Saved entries
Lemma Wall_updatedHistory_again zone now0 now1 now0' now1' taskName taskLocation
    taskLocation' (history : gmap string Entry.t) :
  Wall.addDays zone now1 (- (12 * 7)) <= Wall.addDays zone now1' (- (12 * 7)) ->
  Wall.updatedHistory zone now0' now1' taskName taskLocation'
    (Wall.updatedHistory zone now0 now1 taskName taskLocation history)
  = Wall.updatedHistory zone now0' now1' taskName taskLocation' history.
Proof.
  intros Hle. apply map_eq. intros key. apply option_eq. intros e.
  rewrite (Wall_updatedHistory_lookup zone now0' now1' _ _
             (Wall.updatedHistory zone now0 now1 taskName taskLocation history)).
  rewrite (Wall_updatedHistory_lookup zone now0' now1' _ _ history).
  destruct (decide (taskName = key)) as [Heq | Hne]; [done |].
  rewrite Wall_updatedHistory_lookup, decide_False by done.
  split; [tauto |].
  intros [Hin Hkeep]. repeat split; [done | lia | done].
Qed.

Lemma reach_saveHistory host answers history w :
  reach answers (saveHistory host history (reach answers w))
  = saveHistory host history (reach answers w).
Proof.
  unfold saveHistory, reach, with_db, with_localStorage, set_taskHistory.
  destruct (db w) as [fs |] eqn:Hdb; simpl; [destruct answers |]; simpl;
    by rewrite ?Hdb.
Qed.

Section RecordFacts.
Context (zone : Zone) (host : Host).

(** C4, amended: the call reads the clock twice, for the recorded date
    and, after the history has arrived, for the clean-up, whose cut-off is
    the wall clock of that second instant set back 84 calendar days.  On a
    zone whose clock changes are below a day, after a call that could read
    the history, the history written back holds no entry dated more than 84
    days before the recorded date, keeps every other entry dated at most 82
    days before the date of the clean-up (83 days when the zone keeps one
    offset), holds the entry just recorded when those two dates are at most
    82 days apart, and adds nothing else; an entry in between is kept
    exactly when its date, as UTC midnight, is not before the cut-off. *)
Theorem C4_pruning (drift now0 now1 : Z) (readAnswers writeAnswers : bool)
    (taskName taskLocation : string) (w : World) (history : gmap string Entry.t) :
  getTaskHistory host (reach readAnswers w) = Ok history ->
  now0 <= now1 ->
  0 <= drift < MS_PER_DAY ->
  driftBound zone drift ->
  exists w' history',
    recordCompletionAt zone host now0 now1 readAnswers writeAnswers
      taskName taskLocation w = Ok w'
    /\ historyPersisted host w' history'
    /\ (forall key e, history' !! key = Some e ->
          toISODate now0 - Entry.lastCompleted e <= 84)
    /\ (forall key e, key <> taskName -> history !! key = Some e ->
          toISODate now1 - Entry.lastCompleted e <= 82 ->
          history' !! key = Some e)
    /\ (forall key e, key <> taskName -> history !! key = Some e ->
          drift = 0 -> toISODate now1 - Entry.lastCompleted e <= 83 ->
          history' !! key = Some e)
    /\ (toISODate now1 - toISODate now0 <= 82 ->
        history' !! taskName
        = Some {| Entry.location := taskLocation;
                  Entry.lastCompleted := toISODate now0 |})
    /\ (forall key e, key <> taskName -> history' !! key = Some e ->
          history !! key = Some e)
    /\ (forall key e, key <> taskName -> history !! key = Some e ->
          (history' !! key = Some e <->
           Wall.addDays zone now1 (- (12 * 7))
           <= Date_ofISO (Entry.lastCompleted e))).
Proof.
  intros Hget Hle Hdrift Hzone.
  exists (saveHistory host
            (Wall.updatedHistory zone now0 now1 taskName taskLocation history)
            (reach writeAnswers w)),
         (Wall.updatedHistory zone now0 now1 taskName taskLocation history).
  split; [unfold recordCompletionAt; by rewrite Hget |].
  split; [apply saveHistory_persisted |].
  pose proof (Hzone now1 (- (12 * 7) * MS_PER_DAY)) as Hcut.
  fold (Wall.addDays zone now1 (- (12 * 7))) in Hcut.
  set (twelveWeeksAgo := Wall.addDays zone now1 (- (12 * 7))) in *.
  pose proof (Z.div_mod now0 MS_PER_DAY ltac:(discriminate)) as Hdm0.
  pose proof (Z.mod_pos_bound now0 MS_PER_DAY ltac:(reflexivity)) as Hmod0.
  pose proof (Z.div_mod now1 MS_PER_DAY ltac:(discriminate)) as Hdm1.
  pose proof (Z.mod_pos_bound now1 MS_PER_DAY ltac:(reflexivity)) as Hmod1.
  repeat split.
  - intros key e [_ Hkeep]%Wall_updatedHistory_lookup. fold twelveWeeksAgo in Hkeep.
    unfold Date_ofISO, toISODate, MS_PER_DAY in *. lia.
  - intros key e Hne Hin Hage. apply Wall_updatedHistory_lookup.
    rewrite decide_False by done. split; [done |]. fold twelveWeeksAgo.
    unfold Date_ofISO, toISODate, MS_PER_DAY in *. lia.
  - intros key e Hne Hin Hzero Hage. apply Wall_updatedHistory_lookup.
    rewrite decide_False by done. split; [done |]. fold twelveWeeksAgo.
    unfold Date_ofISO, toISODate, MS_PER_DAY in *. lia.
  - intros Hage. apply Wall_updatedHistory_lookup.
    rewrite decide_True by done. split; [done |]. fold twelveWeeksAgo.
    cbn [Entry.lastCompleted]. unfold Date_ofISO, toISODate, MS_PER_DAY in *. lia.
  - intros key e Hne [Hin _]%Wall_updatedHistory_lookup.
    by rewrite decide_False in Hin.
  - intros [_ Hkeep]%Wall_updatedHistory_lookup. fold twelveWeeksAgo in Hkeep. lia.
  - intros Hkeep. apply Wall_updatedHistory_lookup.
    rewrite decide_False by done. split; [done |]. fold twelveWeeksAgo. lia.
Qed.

What is needed
Scan the records above, then copy out each line that mentions "before".

Answer to this task
    days before the recorded date, keeps every other entry dated at most 82
    days before the date of the clean-up (83 days when the zone keeps one
    exactly when its date, as UTC midnight, is not before the cut-off. *)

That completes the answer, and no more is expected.